Since the arithmetic operator (+) is the same symbol as the string operator (+), when one of the operands is a string value, the JavaScript engine will only evaluate the expression as a string, concatenating the number to the string.

This means that the number and the string-number will not be added together mathematically, but instead pieced together to form a new string.

2 + 2  // result is 4

2 + "2"  // result is 22

"2" + "2"  // result is 22

2 + 2 + "2"  // result is 42

Conversion Methods

To be sure your string-containing expression is evaluated properly, use a couple of very handy methods for converting strings to numbers - parseInt() for integers (whole numbers) and parseFloat() for floating point numbers (contain decimals).
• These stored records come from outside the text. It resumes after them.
Lemma maxima_app a b : forall m, maxima m (a ++ b) = maxima m a ++ maxima (foldl (fun m e => Z.max m (ie_end_exclusive e)) m a) b.
Proof. induction a as [|e a IH]; intros m; [done|]. cbn. by rewrite IH. Qed.

Lemma count_while_le {X} (f : X -> bool) l : (count_while f l <= length l)%nat.
Proof. induction l as [|x l IH]; cbn; [lia|]. destruct (f x); cbn; lia. Qed.
Lemma count_while_before {X} (f : X -> bool) l i v : (i < count_while f l)%nat -> l !! i = Some v -> f v = true.
Proof.
  revert i. induction l as [|x l IH]; intros i Hi Hv; [done|]. cbn in Hi. destruct (f x) eqn:Hx; [|lia].
  destruct i as [|i]; [by injection Hv as <-|]. apply (IH i); [lia|done].
Qed.
Lemma count_while_after {X} (f : X -> bool) l i v :
  StronglySorted (fun x y => f y = true -> f x = true) l ->
  (count_while f l <= i)%nat -> l !! i = Some v -> f v = false.
Proof.
  intros Hs. revert i. induction Hs as [|x l _ IH Hx]; intros i Hi Hv; [done|]. cbn in Hi.
  destruct (f x) eqn:Hfx.
  - destruct i as [|i]; [lia|]. apply (IH i); [lia|done].
  - destruct i as [|i]; [by injection Hv as <-|]. rewrite Forall_forall in Hx.
    specialize (Hx v (list_elem_of_lookup_2 l i v Hv)). destruct (f v); [|done]. by specialize (Hx eq_refl).
Qed.

Lemma sorted_mono {A} (P Q : A -> A -> Prop) l : (forall x y, P x y -> Q x y) -> StronglySorted P l -> StronglySorted Q l.
Proof. apply Sorted_weaken. Qed.
Lemma answers_from_rows rows : Forall in_usize rows ->
  answers (W := W) (from_rows rows) (fun posting => encodes rows posting)
    (fun e => index_refused e \/ ~ encodable rows).
Proof.
  intros Hsize. pose proof (imap_pair_snd rows) as Hsnd. apply answers_bind. eapply answers_mono.
  - apply (answers_fold _ (imap pair rows) _ _ (fun done st => encodes (map snd done) (fst st)
      /\ snd st = Z.of_nat <$> last (map snd done))).
    + split; [|done]. constructor; try done. by repeat constructor.
    + intros done [i row] rest [posting previous] Hsplit [He Hp]. cbn [fst snd] in He, Hp. subst previous.
      pose proof Hsnd as Hrows. rewrite Hsplit, map_app in Hrows. cbn [map snd] in Hrows.
      apply answers_bind, answers_checkpoint_every; [by left|]. rewrite map_app. cbn [map snd].
      eapply answers_weaken; [apply answers_push_row; [done|]|done|].
      * rewrite <- Hrows in Hsize. by apply Forall_app in Hsize as [_ [? _]%Forall_cons].
      * intros e [?|Hn]; [by left|]. right. intros Hok. destruct Hn. rewrite <- Hrows in Hok. by apply encodable_fits in Hok as [_ ?].
  - intros [posting previous] [He _]. apply answers_ret. by rewrite Hsnd in He.
Qed.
parseInt("2") + parseInt("2")  // result is 4

2 + parseInt("2")// result is 4

Forced Conversion and Testing a Returned Value (Validation)

You can force conversion to number data type by performing a mathematical operation on a string. Simply subtract zero or multiply by 1 (DON'T add anything!) to force conversion, and cause the expression to be evaluated by the interpreter. The returned value will either by a valid number or NaN (not a number). If the returned value is NaN, you know the string did not contain a valid number. The following example demonstrates this technique.

this.form.elements[0].value * 1

// if form value == "4" output is 4
// if form value == "R" output is NaN

Since numbering systems are vast - versioning systems, naming conventions, date formats, money formats, phone number/zip code formats, etc. etc., it would be extraneous, if not futile, to try to write a pre-conversion validation script attempting to cover all formats and conventions. Instead, search the web for a regular expression script which suits your exact validation needs, then get on to conversion.